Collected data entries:
-*-*-

Lemma responseJson_without_brace_witness :
  Forall (fun line => line <> "}") Samples.responseLines /\
  LambdaChildProcess.responseJson
    (JS.join Samples.responseLines LambdaChildProcess.LF)
  = LambdaChildProcess.unlines Samples.responseLines.
Proof.
  assert (Hne : Samples.responseLines <> []) by discriminate.
  assert (H1 : Forall (fun line => LambdaChildProcess.isLine line = true)
                      Samples.responseLines) by (repeat constructor).
  assert (H3 : Forall (fun line => line <> "}") Samples.responseLines)
    by (repeat constructor; discriminate).
  split; [exact H3|].
  exact (proj1 (responseJson_without_brace Samples.responseLines Hne H1 H3)).
Defined.

Lemma transformOutput_ignores_trailer_witness :
  fst (LambdaChildProcess._transformOutput
         (Samples.outputFile
            (JS.join (Samples.responseLines ++ "}" :: Samples.trailerLines)
               LambdaChildProcess.LF))
         Samples.acceptingParse (mkWorld tt []))
  = fst (LambdaChildProcess._transformOutput
           (Samples.outputFile
              (LambdaChildProcess.joinCRLF (Samples.responseLines ++ ["}"])))
           Samples.acceptingParse (mkWorld tt [])).
Proof.
  refine (transformOutput_ignores_trailer Samples.acceptingParse
            (Samples.outputFile
               (JS.join (Samples.responseLines ++ "}" :: Samples.trailerLines)
                  LambdaChildProcess.LF))
            (Samples.outputFile
               (LambdaChildProcess.joinCRLF (Samples.responseLines ++ ["}"])))
            (mkWorld tt []) (mkWorld tt []) tt tt
            Samples.responseLines Samples.trailerLines []
            eq_refl eq_refl _ _ _ _);
    repeat constructor; discriminate.
Defined.
(** *** The sample capture *)

Lemma nanmean_fin2 (a0 a1 a2 b0 b1 b2 : R) :
  nanmean [fin3 (a0, a1, a2); fin3 (b0, b1, b2)]
  = fin3 ((a0 + b0) / 2, (a1 + b1) / 2, (a2 + b2) / 2).
Proof.
  unfold nanmean, nanmean1. simpl. vec_eq; f_equal; field.
Qed.

(** With four finite points [np.nanmean] is the arithmetic mean. *)
Lemma nanmean_fin4 (a0 a1 a2 b0 b1 b2 c0 c1 c2 d0 d1 d2 : R) :
  nanmean [fin3 (a0, a1, a2); fin3 (b0, b1, b2); fin3 (c0, c1, c2); fin3 (d0, d1, d2)]
  = fin3 ((a0 + b0 + c0 + d0) / 4, (a1 + b1 + c1 + d1) / 4, (a2 + b2 + c2 + d2) / 4).
Proof.
  unfold nanmean, nanmean1. simpl. vec_eq; f_equal; field.
Qed.

Lemma sample_heap_wf rh lh rt lt sk nose :
  heap_wf (Sample.store rh lh rt lt sk nose) Sample.keypoint_trajectories.
Proof.
  change (map_Forall (λ (_ : string) (l : loc), (l < 6)%nat) Sample.keypoint_trajectories).
  apply (bool_decide_unpack _). by vm_compute.
Qed.

Lemma sample_reference_points rh lh rt lt sk nose :
  reference_points Sample.get_low_velocity_frame (Sample.store rh lh rt lt sk nose)
    Sample.keypoint_trajectories
  = Ok (nanmean [fin3 rh; fin3 lh; fin3 rt; fin3 lt], nanmean [fin3 rt; fin3 lt],
        nanmean [fin3 lt; fin3 lh], fin3 sk).
Proof.
  unfold reference_points, getitem.
  replace (Sample.keypoint_trajectories !! BodyKeypoints.RIGHT_HEEL)
    with (Some 0%nat) by (by vm_compute).
  replace (Sample.keypoint_trajectories !! BodyKeypoints.LEFT_HEEL)
    with (Some 1%nat) by (by vm_compute).
  replace (Sample.keypoint_trajectories !! BodyKeypoints.RIGHT_HALLUX_TIP)
    with (Some 2%nat) by (by vm_compute).
  replace (Sample.keypoint_trajectories !! BodyKeypoints.LEFT_HALLUX_TIP)
    with (Some 3%nat) by (by vm_compute).
  replace (Sample.keypoint_trajectories !! BodyKeypoints.SKULL_ORIGIN_FORAMEN_MAGNUM)
    with (Some 4%nat) by (by vm_compute).
  reflexivity.
Qed.

Lemma sample_standing_reference_points :
  reference_points Sample.get_low_velocity_frame Sample.standing
    Sample.keypoint_trajectories
  = Ok (fin3 ((-1 + -1 + 1 + 1) / 4, (-1 + 1 + -1 + 1) / 4, (0 + 0 + 0 + 0) / 4),
        fin3 ((1 + 1) / 2, (-1 + 1) / 2, (0 + 0) / 2),
        fin3 ((1 + -1) / 2, (1 + 1) / 2, (0 + 0) / 2),
        fin3 (0, 0, 2)).
Proof.
  unfold Sample.standing. rewrite sample_reference_points.
  by rewrite nanmean_fin4, !nanmean_fin2.
Qed.

Lemma sample_standing_non_degenerate :
  non_degenerate ((-1 + -1 + 1 + 1) / 4, (-1 + 1 + -1 + 1) / 4, (0 + 0 + 0 + 0) / 4)
    ((1 + 1) / 2, (-1 + 1) / 2, (0 + 0) / 2)
    ((1 + -1) / 2, (1 + 1) / 2, (0 + 0) / 2).
Proof.
  apply non_degenerate_cross. unfold zero3. simpl. intros [= _ _ H]. lra.
Qed.

Lemma sample_standing_returns :
  ∃ h' out,
    put_skeleton_on_ground Sample.get_low_velocity_frame Sample.standing
      Sample.keypoint_trajectories
    = (h', Ok out).
Proof.
  eapply put_skeleton_on_ground_returns.
  - apply sample_heap_wf.
  - apply sample_standing_reference_points.
  - apply sample_standing_non_degenerate.
Qed.
(** * Lily: the security-rule transformer and its fan-out

    A shallow embedding of [src/outbound/security/transformer.py]
    ([SecurityTransformer]) and of the fan-out and gate of
    [src/outbound/processor.py] ([OutboundProcessor]), with the update path of
    [src/api/main.py].

    Python objects are untyped JSON-like values; a [dict] keeps its insertion
    order, so it is an association list read by first match.  A call either
    returns or raises: [result A] is [exn + A]. *)

From Stdlib Require Import List String Ascii ZArith Bool Lia.
Import ListNotations.
Open Scope string_scope.

(** ** Values *)

#[local] Set Warnings "-register-all".

Inductive value : Type :=
| VNone
| VBool (b : bool)
| VInt (z : Z)
| VFloat (bits : Z)          (* an IEEE double, by its 64 bits; never inspected *)
| VStr (s : string)
| VList (l : list value)
| VDict (d : list (string * value)).

Definition dict : Type := list (string * value).

(** ** Exceptions *)

Inductive exn : Type :=
| ValueError (msg : string)
| TypeError
| KeyError (k : string)
| AttributeError.

Definition result (A : Type) : Type := (exn + A)%type.

Definition ret {A : Type} (a : A) : result A := inr a.
Definition raise {A : Type} (e : exn) : result A := inl e.
Definition bind {A B : Type} (m : result A) (k : A -> result B) : result B :=
  match m with
  | inl e => inl e
  | inr a => k a
  end.

Notation "x <- m ;; k" := (bind m (fun x => k))
  (at level 61, m at next level, right associativity).

(** ** Dictionaries *)

Fixpoint dict_lookup (k : string) (d : dict) : option value :=
  match d with
  | [] => None
  | (k', v) :: d' => if String.eqb k k' then Some v else dict_lookup k d'
  end.
Lemma has_reserved_append (s1 s2 : string) :
  has_reserved (s1 +:+ s2) = has_reserved s1 || has_reserved s2.
Proof.
  induction s1 as [|a s1 IH]; [done |].
  rewrite append_cons. simpl. by rewrite IH, orb_assoc.
Qed.

Lemma has_reserved_entity (a : ascii) :
  has_reserved (entity a) = reserved a.
Proof. destruct a as [[] [] [] [] [] [] [] []]; reflexivity. Qed.

Lemma has_reserved_escape_pass (text : string) :
  has_reserved (escape_pass text) = has_reserved text.
Proof.
  induction text as [|a rest IH]; simpl; [done |].
  by rewrite has_reserved_append, has_reserved_entity, IH.
Qed.

End Escaping.

(** C1. For every string T, the empty one included, escapeXml(T) is the
    result of the five substitutions applied one after the other in the
    order ampersand, left angle bracket, right angle bracket, double quote,
    single quote (the method of SSMLElement and the function of
    utils/xml.ts agree); this is one left-to-right pass that replaces each
    reserved character by its entity and leaves every other character as it
    is; escapeXml is a total function; in escapeXml(T) the five reserved
    characters occur only inside the five entity sequences; and decoding
    the entities of escapeXml(T) gives T back. *)
Theorem escapeXml_correct (T : string) :
  Xml.escapeXml T = EscapeSpec.substitute_all T
  /\ SSMLElement_escapeXml T = EscapeSpec.substitute_all T
  /\ Xml.escapeXml T = EscapeSpec.escape_pass T
  /\ Xml.escapeXml EmptyString = EmptyString
  /\ EscapeSpec.entity_text (Xml.escapeXml T)
  /\ EscapeSpec.decode (Xml.escapeXml T) = Some T.
Proof.
  split; [reflexivity |]. split; [reflexivity |].
  split; [apply escapeXml_pass |]. split; [reflexivity |].
  rewrite escapeXml_pass. split.
  - apply entity_text_escape_pass.
  - apply decode_escape_pass.
Qed.

(** C9. Escaping is not idempotent: for every string T in which one of the
    five reserved characters occurs, escaping the escaped text again gives
    a text other than escapeXml(T). *)
Theorem escapeXml_not_idempotent (T : string) :
  EscapeSpec.has_reserved T = true ->
  Xml.escapeXml (Xml.escapeXml T) <> Xml.escapeXml T.
Proof.
  intros HT Heq. rewrite !escapeXml_pass in Heq.
  pose proof (length_escape_pass (EscapeSpec.escape_pass T)) as [_ Hlt].
  rewrite has_reserved_escape_pass in Hlt. specialize (Hlt HT).
  rewrite Heq in Hlt. lia.
Qed.

Lemma escapeXml_not_idempotent_witness :
  EscapeSpec.has_reserved "Tom & Jerry" = true
  /\ Xml.escapeXml (Xml.escapeXml "Tom & Jerry") <> Xml.escapeXml "Tom & Jerry".
Proof.
  split; [reflexivity |].
  apply (escapeXml_not_idempotent "Tom & Jerry"). reflexivity.
Defined.

(** ** Leaf nodes *)

(** Brings both sides of an equation between rendered strings to the
    same bracketing. *)
Ltac same_string :=
  cbn; unfold attr; rewrite ?append_assoc; reflexivity.
(** * api/proxy.js: a size- and time-shaped forwarding proxy

    A shallow embedding of the edge handler of [api/proxy.js] and of the
    parts of the Web platform it calls ([URL], [URLSearchParams], [Headers],
    [setTimeout], [AbortController], [fetch], [TransformStream], [Response]),
    followed by the properties of the handler.

    Conventions.  JavaScript numbers that count things (bytes, milliseconds,
    status codes) are [N].  A [Uint8Array] chunk is a [list byte].  The
    handler is written in a state-and-exception monad over a per-request
    [World] (clock, pending abort timer, log of platform calls).  The two
    things the platform decides and the handler cannot, namely how a string
    parses as a URL and what the upstream does with a request, are
    parameters of the handler. *)

From stdpp Require Import base strings list gmap.
From Stdlib Require Import NArith Strings.Ascii Strings.Byte DecimalString.

Local Open Scope N_scope.

(** ** Exceptions *)

(** A JavaScript error object, as far as the handler looks at it:
    [e.name] and [e.message]. *)
Record Exn := mkExn { exn_name : string; exn_message : string }.

Definition TypeError (msg : string) : Exn := mkExn "TypeError" msg.
Definition RangeError (msg : string) : Exn := mkExn "RangeError" msg.
Definition Error (msg : string) : Exn := mkExn "Error" msg.

(** What [controller.abort()] (no reason given) makes the signal's reason and
    what a [fetch] bound to that signal rejects with: a DOMException named
    [AbortError]. *)
Definition AbortError : Exn := mkExn "AbortError" "This operation was aborted".

(** ** URL records *)

(** The path of a URL record (URL Standard, 4.1): either an opaque string
    (as in [mailto:a@b] or [data:text/plain,hi]) or a list of segments, kept
    here in its serialised form ([/a/b]). *)
Inductive URLPath :=
| OpaquePath (p : string)
| ListPath (p : string).

(** A URL record.  The query is kept as the list of name-value pairs that the
    URL's [searchParams] object holds; credentials are not modelled. *)
Record URL := mkURL {
  url_scheme : string;
  url_host : option string;
  url_port : option N;
  url_path : URLPath;
  url_query : list (string * string);
  url_fragment : option string
}.

Definition show_N (n : N) : string := NilZero.string_of_uint (N.to_uint n).

(** [url.pathname] (getter): the serialised path. *)
Definition pathname (u : URL) : string :=
  match url_path u with
  | OpaquePath p => p
  | ListPath p => p
  end.

Definition is_ascii_letter (c : ascii) : bool :=
  let n := N_of_ascii c in
  ((65 <=? n) && (n <=? 90)) || ((97 <=? n) && (n <=? 122)).

(** URL Standard, path state: "If url's scheme is "file", url's path is
    empty, and buffer is a Windows drive letter, then replace the second
    code point in buffer with U+003A (:)."  A Windows drive letter is an
    ASCII letter followed by [:] or [|].  On a serialised path: a first
    segment (what stands between the leading [/] and the next [/] or the
    end) that is a letter followed by [|] gets [:] for the [|]. *)
Definition drive_letter_path (value : string) : string :=
  match value with
  | String slash (String letter (String bar rest)) =>
      if Ascii.eqb slash "/" && is_ascii_letter letter && Ascii.eqb bar "|"
         && match rest with
            | EmptyString => true
            | String next _ => Ascii.eqb next "/"
            end
      then String slash (String letter (String ":" rest))
      else value
  | _ => value
  end.

(** [url.pathname = value] (setter).  URL Standard, 6.1: "If this's URL has
    an opaque path, then return"; otherwise the path is emptied and [value]
    is parsed from the path start state.  The handler only ever assigns the
    [pathname] of the inbound URL, an [http] or [https] URL: such a value
    has no dot segment and no backslash left and is percent-encoded, and
    the parse gives it back as it is, but for the drive letter rule of
    [file] URLs. *)
Definition set_pathname (value : string) (u : URL) : URL :=
  match url_path u with
  | OpaquePath _ => u
  | ListPath _ =>
      let value :=
        if String.eqb (url_scheme u) "file" then drive_letter_path value
        else value in
      mkURL (url_scheme u) (url_host u) (url_port u) (ListPath value)
            (url_query u) (url_fragment u)
  end.

(** [url.host] (getter): empty for a null host, else the host followed by
    [:port] when the port is not null (not the scheme's default). *)
Definition host (u : URL) : string :=
  match url_host u with
  | None => ""
  | Some h =>
      match url_port u with
      | None => h
      | Some p => h +:+ ":" +:+ show_N p
      end
  end.

(** [url.searchParams]: the list of the query's pairs. *)
Definition searchParams (u : URL) : list (string * string) := url_query u.

(** Writing through [url.searchParams] updates the URL's query. *)
Definition with_searchParams (q : list (string * string)) (u : URL) : URL :=
  mkURL (url_scheme u) (url_host u) (url_port u) (url_path u) q (url_fragment u).

(** ** URLSearchParams *)

Module USP.

(** [params.get(name)]: the value of the first pair named [name], else
    [null]. *)
Fixpoint get (name : string) (l : list (string * string)) : option string :=
  match l with
  | [] => None
  | (k, v) :: rest => if String.eqb k name then Some v else get name rest
  end.

Definition remove (name : string) (l : list (string * string))
  : list (string * string) :=
  List.filter (fun p => negb (String.eqb (fst p) name)) l.

(** [params.set(name, value)]: "If this's list contains any tuples whose
    name is name, then set the value of the first such tuple to value and
    remove the others.  Otherwise, append a new tuple." *)
Fixpoint set (name value : string) (l : list (string * string))
  : list (string * string) :=
  match l with
  | [] => [(name, value)]
  | (k, v) :: rest =>
      if String.eqb k name then (k, value) :: remove name rest
      else (k, v) :: set name value rest
  end.

(** [params.getAll(name)]: the values of all pairs named [name], in
    order. *)
Definition getAll (name : string) (l : list (string * string)) : list string :=
  List.map snd (List.filter (fun p => String.eqb (fst p) name) l).

(** [params.forEach(f)] for a callback that updates a state [S]: the
    pairs are visited in list order. *)
Definition forEach {S : Type} (f : string -> string -> S -> S)
    (l : list (string * string)) (s : S) : S :=
  List.fold_left (fun acc p => f (snd p) (fst p) acc) l s.
(** * nc150: the test generator [generate_tests.py] and the solution
      [src/arrays/has_duplicate.py], as a shallow embedding.

    Python values are modelled as follows: [str] as [string], [int] as [Z],
    a [set] of integers as [gset Z], a [list] as [list], the [dict] of a
    test case's named arguments as an association list (insertion order is
    the iteration order), the table [test_specifications] as a
    [gmap string spec].  The file system is a finite map from path to file
    text; printing, loading a module and the file operations are recorded
    in a trace. *)

From Stdlib Require Import Ascii DecimalString DecimalNat.
From stdpp Require Import gmap strings list fin_maps.

Set Warnings "-register-all".

(** ** The solution under test: [src/arrays/has_duplicate.py] *)

Module HasDuplicate.

(** The [for i in nums] loop, with the set [s] as loop state; the
    [return True] inside the loop ends the iteration. *)
Fixpoint loop (s : gset Z) (nums : list Z) : bool :=
  match nums with
  | [] => false
  | i :: rest =>
      if bool_decide (i ∈ s) then true
      else loop ({[i]} ∪ s) rest
  end.

Definition has_duplicate (nums : list Z) : bool := loop ∅ nums.

(** The property in words: two different positions hold the same value. *)
Definition repeats (nums : list Z) : Prop :=
  ∃ (i j : nat) (x : Z), i < j ∧ nums !! i = Some x ∧ nums !! j = Some x.

End HasDuplicate.


(** ** Python's [str] methods and literals *)

Module PyStr.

-*-*-

* **Task goal**
Copy each line of the records above that carries the word "constructor".

* **Output of the task**
                      Samples.responseLines) by (repeat constructor).
    by (repeat constructor; discriminate).
    repeat constructor; discriminate.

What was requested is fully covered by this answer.